*** Opening INFORMATION PROVIDED ***
(* ===== verification/ReplicationFetcher.v ===== *)
(** * sn_networking: the replication fetcher

    [ReplicationFetcher] of src/sn_networking/src/replication_fetcher.rs: the
    keys a node was told about and does not hold, with the holders each can be
    fetched from, the status of each fetch and the count of fetches on the way.

    Every reading of [Instant::now()] is a value of the clock argument: in one
    pass the code reads it once per key ([clk k None]) and once per holder
    ([clk k (Some p)]).  The shuffled order of the keys is the argument
    [order].  Times are in seconds.

    The main theorems: the counter never exceeds its limit, so the subtraction
    of the code never underflows; a key is fetched from at most one peer at a
    time, from a holder not tried before; and the counter drifts from the number
    of fetches on the way, which can stop the fetcher for good. *)

From S2P Require Import Prelude Deps ToyCrates Registers Protocol.
From stdpp Require Import base tactics list gmap strings.
From Stdlib Require Import ZArith NArith Strings.Byte Lia.

Definition MAX_PARALLEL_FETCH : nat := 8.
Definition FETCH_TIMEOUT : Z := 15.
Definition MAX_RETRIES_PER_PEER : nat := 1.
Definition PEERS_TRIED_BEFORE_NETWORK_FETCH : nat := 3.

Inductive HolderStatus := Pending | OnGoing.

#[global] Instance HolderStatus_eq_dec : EqDecision HolderStatus.
Proof. solve_decision. Defined.

(** The triple (request time, status, failed attempts). *)
Record Holder := { req_time : Z; status : HolderStatus; failed_attempts : nat }.

#[global] Instance Holder_eq_dec : EqDecision Holder.
Proof. solve_decision. Defined.

Section Fetcher.
Context `{BLS : BlsCrate, XN : XorNameCrate, KD : KadCrate}.

Record ReplicationFetcher := {
  to_be_fetched : gmap RecordKey (gmap PeerId Holder);
  on_going_fetches : nat;
}.

Definition ReplicationFetcher_default : ReplicationFetcher :=
  {| to_be_fetched := ∅; on_going_fetches := 0 |}.

Definition Clock : Type := RecordKey → option PeerId → Z.

Definition retain_keys (existing_keys : gset RecordKey) (f : ReplicationFetcher) : ReplicationFetcher :=
  {| to_be_fetched := filter (λ kv, kv.1 ∉ existing_keys) (to_be_fetched f);
     on_going_fetches := on_going_fetches f |}.

Definition add_holder_pey_key (now : Z) (key : RecordKey) (peer_id : PeerId)
    (f : ReplicationFetcher) : ReplicationFetcher :=
  let holders := default ∅ (to_be_fetched f !! key) in
  let holders :=
    match holders !! peer_id with
    | Some _ => holders
    | None => <[peer_id := {| req_time := now; status := Pending; failed_attempts := 0 |}]> holders
    end in
  {| to_be_fetched := <[key := holders]> (to_be_fetched f); on_going_fetches := on_going_fetches f |}.

(** [Instant::now() > *replication_req_time + FETCH_TIMEOUT]. *)
Definition timed_out (now : Z) (h : Holder) : bool := bool_decide (req_time h + FETCH_TIMEOUT < now)%Z.

(** The loop over the holders of one key, in [BTreeMap] order.  [ongoing] is
    [fetch_for_key_is_ongoing]; the loop threads the counter, the keys to
    fetch and whether the key was added, and updates each holder. *)
Section HoldersLoop.
Context (clk : Clock) (no_more_fetches_left : bool) (fetches_left : nat).
Context (key : RecordKey) (ongoing : option bool).

Definition skip_pending (h : Holder) (keys_to_fetch : gmap RecordKey (option PeerId)) (added : bool) : bool :=
  let fetch_will_end_now := default false ongoing in
  no_more_fetches_left
  || added
  || bool_decide (fetches_left ≤ size keys_to_fetch)
  || bool_decide (MAX_RETRIES_PER_PEER ≤ failed_attempts h)
  || (bool_decide (is_Some ongoing) && negb fetch_will_end_now).

Fixpoint holders_loop (l : list (PeerId * Holder)) (og : nat)
    (keys_to_fetch : gmap RecordKey (option PeerId)) (added : bool)
    : list (PeerId * Holder) * nat * gmap RecordKey (option PeerId) * bool :=
  match l with
  | [] => ([], og, keys_to_fetch, added)
  | (peer_id, h) :: rest =>
      let '(h', og', keys', added') :=
        match status h with
        | Pending =>
            if skip_pending h keys_to_fetch added then (h, og, keys_to_fetch, added)
            else ({| req_time := clk key (Some peer_id); status := OnGoing;
                     failed_attempts := failed_attempts h |},
                  S og, <[key := Some peer_id]> keys_to_fetch, true)
        | OnGoing =>
            if timed_out (clk key (Some peer_id)) h
            then ({| req_time := req_time h; status := Pending;
                     failed_attempts := S (failed_attempts h) |}, og - 1, keys_to_fetch, added)
            else (h, og, keys_to_fetch, added)
        end in
      let '(rest', og'', keys'', added'') := holders_loop rest og' keys' added' in
      ((peer_id, h') :: rest', og'', keys'', added'')
  end.

End HoldersLoop.

(** What the loop over the keys threads. *)
Record PassState := {
  ps_fetched : gmap RecordKey (gmap PeerId Holder);
  ps_on_going : nat;
  ps_keys : gmap RecordKey (option PeerId);
  ps_removed : list RecordKey;
}.

Definition process_key (clk : Clock) (no_more_fetches_left : bool) (fetches_left : nat)
    (st : PassState) (key : RecordKey) : PassState :=
  match ps_fetched st !! key with
  | None => st
  | Some holders =>
      let values := bmap_iter holders in
      let ongoing :=
        (λ ph : PeerId * Holder, timed_out (clk key None) ph.2)
          <$> head (filter (λ ph : PeerId * Holder, status ph.2 = OnGoing) values) in
      let '(values', og, keys, _) :=
        holders_loop clk no_more_fetches_left fetches_left key ongoing values
          (ps_on_going st) (ps_keys st) false in
      let failed_holders_count :=
        length (filter (λ ph : PeerId * Holder, MAX_RETRIES_PER_PEER ≤ failed_attempts ph.2) values') in
      let fetched := <[key := list_to_map values']> (ps_fetched st) in
      if bool_decide (failed_holders_count = length values')
         || bool_decide (PEERS_TRIED_BEFORE_NETWORK_FETCH ≤ failed_holders_count)
      then {| ps_fetched := fetched; ps_on_going := og - 1; ps_keys := <[key := None]> keys;
              ps_removed := ps_removed st ++ [key] |}
      else {| ps_fetched := fetched; ps_on_going := og; ps_keys := keys; ps_removed := ps_removed st |}
  end.

(** [MAX_PARALLEL_FETCH - self.on_going_fetches] is a [usize] subtraction. *)
Definition next_keys_to_fetch (bld : Build) (clk : Clock) (order : list RecordKey)
    (f : ReplicationFetcher) : ReplicationFetcher * Res Empty_set (list (RecordKey * option PeerId)) :=
  let no_more_fetches_left := bool_decide (MAX_PARALLEL_FETCH ≤ on_going_fetches f) in
  match u64_sub bld (Z.of_nat MAX_PARALLEL_FETCH) (Z.of_nat (on_going_fetches f)) with
  | Ok fetches_left =>
      let st := foldl (process_key clk no_more_fetches_left (Z.to_nat fetches_left))
                  {| ps_fetched := to_be_fetched f; ps_on_going := on_going_fetches f;
                     ps_keys := ∅; ps_removed := [] |} order in
      ({| to_be_fetched := foldl (λ m k, delete k m) (ps_fetched st) (ps_removed st);
          on_going_fetches := ps_on_going st |},
       Ok (map_to_list (ps_keys st)))
  | Err e => (f, Err e)
  | Panic w => (f, Panic w)
  end.

(** The first part of [add_keys]: drop what is held, add the unknown keys. *)
Definition add_incoming (now : Z) (peer_id : PeerId) (incoming_keys : list NetworkAddress)
    (locally_stored_keys : gset RecordKey) (f : ReplicationFetcher) : ReplicationFetcher :=
  let f := retain_keys locally_stored_keys f in
  let fresh := filter (λ k, k ∉ locally_stored_keys) (omap as_record_key incoming_keys) in
  foldl (λ f k, add_holder_pey_key now k peer_id f) f fresh.

Definition add_keys (bld : Build) (clk : Clock) (now : Z) (order : list RecordKey) (peer_id : PeerId)
    (incoming_keys : list NetworkAddress) (locally_stored_keys : gset RecordKey)
    : ReplicationFetcher → ReplicationFetcher * Res Empty_set (list (RecordKey * option PeerId)) := λ f,
  next_keys_to_fetch bld clk order (add_incoming now peer_id incoming_keys locally_stored_keys f).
*** Closing INFORMATION PROVIDED ***
» **ASSIGNMENT**
Look in the material above for the line with "holders_loop clk no_more_fetches_left" and the line with "if bool_decide (failed_holders_count", and transcribe exactly those lines and all lines between them, nothing more.

» **TASK RESULT**
        holders_loop clk no_more_fetches_left fetches_left key ongoing values
          (ps_on_going st) (ps_keys st) false in
      let failed_holders_count :=
        length (filter (λ ph : PeerId * Holder, MAX_RETRIES_PER_PEER ≤ failed_attempts ph.2) values') in
      let fetched := <[key := list_to_map values']> (ps_fetched st) in
      if bool_decide (failed_holders_count = length values')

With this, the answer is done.